It seems only appropriate that Wong Kar-wai would lend his name as producer to One for the Road, an epic melodrama from Thai director Nattawut Poonpiriya that throbs with pangs of romantic longing and regret. A sharp thematic and tonal turn from 2017’s Bad Genius, Poonpiriya’s teen heist thriller that channeled the likes of Edgar Wright, One for the Road finds the filmmaker in a more wistful state of mind as he chronicles an emotionally-charged road trip between two estranged friends. Upon diagnosis of terminal leukemia, the contemplative and soft-spoken Aood (Ice Natara) sets out to make amends with each of his former lovers, recruiting best buddy and ladies’ man Boss (Thanapob Leeratanakajorn) to serve as chauffeur as they travel across Thailand. It’s here, in the film’s first hour, that Poonpiriya employs an almost fetishistic echo of Wong’s trademark style, indulging in the filmmaker’s love of slow motion, classic pop music needle drops (The Rolling Stones, Frank Sinatra), and dramatic glances brimming with repressed anger and desire. This aesthetic approach works well given the story’s episodic structure, as each former flame is afforded only roughly fifteen minutes of screen time; the stylistic excess allows for an economy of storytelling that favors heightened emotion above all else, mirroring both Aood’s shortened timeframe and his state of mind. Indeed, sometimes all you need to express such grand feeling is a fleeting, immaculately lit shot of two individuals tentatively slow dancing in a dingy bar to the sounds of Elton John’s “Tiny Dancer” blaring on the soundtrack.

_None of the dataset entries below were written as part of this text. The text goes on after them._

(** ** Saving manifests *)

Definition pure {A} (r : result A) : M A := λ s, (s, r).

(** [existsSync]; the schema's names have no slash and stay within. *)
Definition manifest_exists (name : string) : M bool :=
  gets (λ s, match ensureWorkloadPathWithinDir dir (workloadPath dir name) with
             | Ok path => existsb (λ f, bool_decide (f.1 = path)) (sv_files (dk_store (disk s)))
             | Err _ => false
             end).

Definition save (path : string) (content : FileContent) : M unit :=
  modify (λ s, mkRSt (pass s) (mem_bytes s) (reports s) (saved s ++ [(dk_store (disk s), path, content)]));;
  ask (RWrite (FManifest path));;
  modify (on_disk (set_manifest path content)).

Definition saveWorkload (workload : ModelRun) : M unit :=
  validated ← pure (ModelRunSchema workload);
  path ← pure (ensureWorkloadPathWithinDir dir (workloadPath dir (mr_name validated)));
  save path (FModelRun false validated).

Definition saveModelHost (manifest : ModelHostManifest) : M unit :=
  validated ← pure (ModelHostSchema manifest);
  path ← pure (ensureModelHostPathWithinDir dir (workloadPath dir (mh_name validated)));
  save path (FModelHost false validated).

(** ** One ModelRun *)

Definition with_run_status (status : ModelRunStatus) (m : ModelRun) : ModelRun :=
  mkModelRun (mr_name m) (mr_annotations m) (mr_spec m) (Some status).

Definition run_report (manifest : ModelRun) (action : ReportAction) (error : option string) (unreachable : bool) : ReconcileNodeReport :=
  mkReport false (mr_name manifest) (run_node manifest) action error None false unreachable.

Definition replace_last (r : ReconcileNodeReport) : M unit :=
  modify (λ s, mkRSt (pass s) (mem_bytes s) (removelast (reports s) ++ [r]) (saved s)).

(** The status over the manifest as it is on disk; nothing when it cannot be
    read. *)
Definition mergeRunStatus (name : string) (status : ModelRunStatus) : M unit :=
  current ← gets (λ s, loadWorkloadByName env dir name (dk_store (disk s)));
  match current with
  | Err _ => mret tt
  | Ok m => saveWorkload (with_run_status status m)
  end.

(** What follows [applyOne]. *)
Definition persistRunResult (manifest : ModelRun) (result : ApplyResult) (errors : Z) : M Z :=
  let error := if truthy (ar_error result) then ar_error result else None in
  push (run_report manifest (report_action (ar_action result)) error false);;
  still ← manifest_exists (mr_name manifest);
  if negb still then replace_last (run_report manifest RASkippedDeleted None false);; mret errors
  else mergeRunStatus (mr_name manifest) (ar_status result);; mret errors.

(** The catch block, with the errors counted before. *)
Definition caughtRunError (manifest : ModelRun) (errors : Z) (message : string) : M Z :=
  unreachable ← caught_unreachable message;
  push (run_report manifest RAUnchanged (Some message) unreachable);;
  mret (errors + 1).

Definition reconcileModelRun (budgets : list (string * option Num)) (manifest : ModelRun) : M Z :=
  there ← manifest_exists (mr_name manifest);
  if negb there then push (run_report manifest RASkippedDeleted None false);; mret 0
  else
    applied ← try_catch (r ← apply_run budgets manifest; mret (inl r))
                (λ message, n ← caughtRunError manifest 0 message; mret (inr n));
    match applied with
    | inr errors => mret errors
    | inl result =>
        let errors := if truthy (ar_error result) then 1 else 0 in
        try_catch (persistRunResult manifest result errors) (caughtRunError manifest errors)
    end.

(** ** What is kept of a ModelHost's outcome *)

(** A record of conditions.ts: what it makes of the file, and whether it
    writes. *)
Definition update_conditions (name : string) (writes : option FileText → bool) (record : string → option FileText → option FileText) :
    M unit :=
  now ← call CNow;
  file ← gets (λ s, dk_conditions (disk s) !! name);
  if writes file then ask (RWrite (FConditions name));; modify (on_disk (set_conditions name (record now file)))
  else mret tt.

Definition active_error (file : option FileText) : bool :=
  match r ← readModelHostRuntimeStatus file; ongoing (findCondition r RECONCILE_ERROR_CONDITION) with Some _ => true | None => false end.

It’s only in the film’s second-half that Poonpiriya abandons the affecting melodrama of Wong and embraces something closer in temperament to Nicholas Sparks, as the story shifts to Boss and his own troubled romantic past. All arty pretense is abandoned as Poonpiriya adopts a style best described as late-period Lasse Hallström. In a peculiar bit of irony, the romantic relationship given the most run on screen is also the one that feels the most underdeveloped, as the film chooses to instead dole out one ridiculous plot twist after another, story structuring that would feel more at home on the Hallmark Channel. It also strands Aood on the sidelines for a large chunk of the story, eventually working him back into the proceedings in the most unsympathetic way possible. It’s a bizarre choice for a film that clearly aspires to an ending of pure waterworks but instead inspires nothing more than a shrug. Poonpiriyia is certainly a talented filmmaker, even as his style is undoubtedly derivative, but One for the Road is too slick by half, namely the second half. That first hour, though, is truly something special.


Published as part of Sundance Film Festival 2021 — Dispatch 1.